The input —
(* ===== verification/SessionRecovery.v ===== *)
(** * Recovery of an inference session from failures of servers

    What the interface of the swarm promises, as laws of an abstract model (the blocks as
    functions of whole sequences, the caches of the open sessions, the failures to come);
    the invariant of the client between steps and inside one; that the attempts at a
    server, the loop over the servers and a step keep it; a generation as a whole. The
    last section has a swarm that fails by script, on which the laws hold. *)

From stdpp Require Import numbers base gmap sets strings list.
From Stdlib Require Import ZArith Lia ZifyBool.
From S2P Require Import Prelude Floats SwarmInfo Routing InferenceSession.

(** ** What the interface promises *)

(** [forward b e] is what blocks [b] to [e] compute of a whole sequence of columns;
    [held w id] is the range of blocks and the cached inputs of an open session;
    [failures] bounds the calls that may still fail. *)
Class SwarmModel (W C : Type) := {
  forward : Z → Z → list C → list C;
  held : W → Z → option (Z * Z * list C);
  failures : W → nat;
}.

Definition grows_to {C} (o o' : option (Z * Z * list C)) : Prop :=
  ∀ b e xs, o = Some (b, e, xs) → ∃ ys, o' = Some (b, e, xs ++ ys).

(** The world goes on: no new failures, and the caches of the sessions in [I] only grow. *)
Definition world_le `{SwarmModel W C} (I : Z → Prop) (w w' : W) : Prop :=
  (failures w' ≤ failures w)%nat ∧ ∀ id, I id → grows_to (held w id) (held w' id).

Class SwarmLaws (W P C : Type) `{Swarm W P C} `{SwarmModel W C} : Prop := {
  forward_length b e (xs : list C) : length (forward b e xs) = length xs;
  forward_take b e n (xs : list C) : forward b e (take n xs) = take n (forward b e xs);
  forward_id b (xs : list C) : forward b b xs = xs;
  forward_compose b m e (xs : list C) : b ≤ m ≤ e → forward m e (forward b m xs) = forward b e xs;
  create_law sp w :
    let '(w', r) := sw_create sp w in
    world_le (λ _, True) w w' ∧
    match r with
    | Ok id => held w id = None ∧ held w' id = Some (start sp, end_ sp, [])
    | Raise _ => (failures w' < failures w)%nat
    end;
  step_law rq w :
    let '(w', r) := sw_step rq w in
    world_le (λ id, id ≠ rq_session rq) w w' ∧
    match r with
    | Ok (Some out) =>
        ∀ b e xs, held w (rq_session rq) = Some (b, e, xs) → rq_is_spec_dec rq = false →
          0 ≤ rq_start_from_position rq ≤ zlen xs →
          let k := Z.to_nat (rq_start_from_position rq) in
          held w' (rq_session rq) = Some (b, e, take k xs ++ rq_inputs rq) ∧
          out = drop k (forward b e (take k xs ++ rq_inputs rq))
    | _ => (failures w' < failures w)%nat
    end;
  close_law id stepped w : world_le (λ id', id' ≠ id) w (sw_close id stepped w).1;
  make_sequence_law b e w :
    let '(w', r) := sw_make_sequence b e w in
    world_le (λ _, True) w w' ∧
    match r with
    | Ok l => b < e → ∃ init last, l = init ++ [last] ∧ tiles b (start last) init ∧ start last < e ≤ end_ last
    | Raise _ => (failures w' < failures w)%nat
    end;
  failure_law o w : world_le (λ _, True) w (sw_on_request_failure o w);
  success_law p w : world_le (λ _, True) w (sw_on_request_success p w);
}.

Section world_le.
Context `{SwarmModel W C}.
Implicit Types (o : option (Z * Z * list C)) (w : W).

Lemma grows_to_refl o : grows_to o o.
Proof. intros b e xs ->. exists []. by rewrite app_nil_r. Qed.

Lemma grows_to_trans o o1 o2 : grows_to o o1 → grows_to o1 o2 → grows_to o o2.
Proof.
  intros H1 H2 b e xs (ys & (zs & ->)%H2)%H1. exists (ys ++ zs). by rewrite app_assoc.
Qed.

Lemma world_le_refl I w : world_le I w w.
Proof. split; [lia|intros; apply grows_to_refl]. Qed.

==

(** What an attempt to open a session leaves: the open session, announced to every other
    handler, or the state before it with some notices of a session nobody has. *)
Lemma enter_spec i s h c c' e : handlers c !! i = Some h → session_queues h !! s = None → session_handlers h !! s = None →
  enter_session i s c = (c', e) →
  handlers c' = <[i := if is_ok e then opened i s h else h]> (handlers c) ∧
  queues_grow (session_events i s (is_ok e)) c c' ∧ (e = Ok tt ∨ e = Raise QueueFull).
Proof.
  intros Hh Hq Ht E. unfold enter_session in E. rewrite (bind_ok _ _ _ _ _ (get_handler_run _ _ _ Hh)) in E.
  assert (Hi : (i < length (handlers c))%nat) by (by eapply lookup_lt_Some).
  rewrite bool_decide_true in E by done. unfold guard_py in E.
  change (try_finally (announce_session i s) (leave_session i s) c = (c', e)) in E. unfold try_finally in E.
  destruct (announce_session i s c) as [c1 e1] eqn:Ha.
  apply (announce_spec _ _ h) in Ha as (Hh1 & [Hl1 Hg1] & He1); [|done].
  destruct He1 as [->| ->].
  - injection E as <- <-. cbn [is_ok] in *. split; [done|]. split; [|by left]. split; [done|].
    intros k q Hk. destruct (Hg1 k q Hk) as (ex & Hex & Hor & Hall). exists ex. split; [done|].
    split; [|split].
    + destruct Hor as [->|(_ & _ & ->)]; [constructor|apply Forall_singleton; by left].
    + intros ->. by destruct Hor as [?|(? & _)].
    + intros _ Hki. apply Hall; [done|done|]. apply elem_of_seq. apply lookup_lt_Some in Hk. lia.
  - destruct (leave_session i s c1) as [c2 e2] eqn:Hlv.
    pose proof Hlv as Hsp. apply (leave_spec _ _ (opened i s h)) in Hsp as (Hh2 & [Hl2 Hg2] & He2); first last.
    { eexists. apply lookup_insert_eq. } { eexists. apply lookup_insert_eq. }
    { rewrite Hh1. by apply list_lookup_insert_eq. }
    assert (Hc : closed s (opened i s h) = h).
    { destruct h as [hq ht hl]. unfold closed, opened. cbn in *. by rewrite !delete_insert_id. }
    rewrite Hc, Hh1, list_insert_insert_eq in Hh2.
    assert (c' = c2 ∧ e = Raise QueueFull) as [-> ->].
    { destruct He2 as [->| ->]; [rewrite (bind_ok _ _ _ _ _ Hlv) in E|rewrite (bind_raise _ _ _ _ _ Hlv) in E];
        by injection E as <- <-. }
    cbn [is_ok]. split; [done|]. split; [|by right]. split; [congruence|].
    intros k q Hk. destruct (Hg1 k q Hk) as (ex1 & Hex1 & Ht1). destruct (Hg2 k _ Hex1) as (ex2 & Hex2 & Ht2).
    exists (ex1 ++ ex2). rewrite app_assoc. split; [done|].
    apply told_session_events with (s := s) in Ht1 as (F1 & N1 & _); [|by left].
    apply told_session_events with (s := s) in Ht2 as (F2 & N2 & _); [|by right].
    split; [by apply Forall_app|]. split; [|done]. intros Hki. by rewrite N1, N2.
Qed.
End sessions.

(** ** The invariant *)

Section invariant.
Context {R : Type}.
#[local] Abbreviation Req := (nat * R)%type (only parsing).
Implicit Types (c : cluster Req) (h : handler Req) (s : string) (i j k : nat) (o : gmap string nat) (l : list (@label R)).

--

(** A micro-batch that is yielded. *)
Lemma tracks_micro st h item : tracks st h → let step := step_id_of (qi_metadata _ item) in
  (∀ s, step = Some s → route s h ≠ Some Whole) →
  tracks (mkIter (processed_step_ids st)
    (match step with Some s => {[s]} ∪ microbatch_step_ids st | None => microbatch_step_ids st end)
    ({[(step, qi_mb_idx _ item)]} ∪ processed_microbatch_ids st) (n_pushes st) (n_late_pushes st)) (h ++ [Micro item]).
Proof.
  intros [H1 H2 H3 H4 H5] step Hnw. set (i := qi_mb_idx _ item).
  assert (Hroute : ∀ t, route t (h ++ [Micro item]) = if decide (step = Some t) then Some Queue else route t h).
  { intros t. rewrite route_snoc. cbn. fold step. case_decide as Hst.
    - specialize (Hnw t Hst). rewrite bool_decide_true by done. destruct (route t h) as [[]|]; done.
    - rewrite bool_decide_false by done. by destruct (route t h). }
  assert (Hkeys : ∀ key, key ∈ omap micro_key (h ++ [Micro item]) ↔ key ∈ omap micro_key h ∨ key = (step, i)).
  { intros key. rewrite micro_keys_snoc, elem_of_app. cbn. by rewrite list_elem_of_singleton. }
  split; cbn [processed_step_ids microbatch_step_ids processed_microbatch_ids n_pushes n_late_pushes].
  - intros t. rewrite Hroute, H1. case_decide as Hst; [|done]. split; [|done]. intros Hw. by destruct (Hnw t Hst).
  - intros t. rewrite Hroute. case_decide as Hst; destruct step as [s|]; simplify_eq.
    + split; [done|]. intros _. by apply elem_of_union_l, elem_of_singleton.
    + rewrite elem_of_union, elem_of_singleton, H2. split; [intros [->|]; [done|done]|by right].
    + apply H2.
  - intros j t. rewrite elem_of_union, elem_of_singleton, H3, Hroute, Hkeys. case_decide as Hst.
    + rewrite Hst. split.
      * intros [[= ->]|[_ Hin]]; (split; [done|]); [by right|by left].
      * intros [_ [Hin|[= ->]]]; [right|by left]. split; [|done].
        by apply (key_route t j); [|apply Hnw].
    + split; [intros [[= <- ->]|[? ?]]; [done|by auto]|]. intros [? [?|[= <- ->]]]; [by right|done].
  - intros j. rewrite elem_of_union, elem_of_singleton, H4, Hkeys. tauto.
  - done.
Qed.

Assigned task —
From the entries above, give again exactly the lines running from the line with "(** ** The invariant *)" to the line with "Implicit Types (c"; include both of those lines.

Solved problem —
(** ** The invariant *)

Section invariant.
Context {R : Type}.
#[local] Abbreviation Req := (nat * R)%type (only parsing).
Implicit Types (c : cluster Req) (h : handler Req) (s : string) (i j k : nat) (o : gmap string nat) (l : list (@label R)).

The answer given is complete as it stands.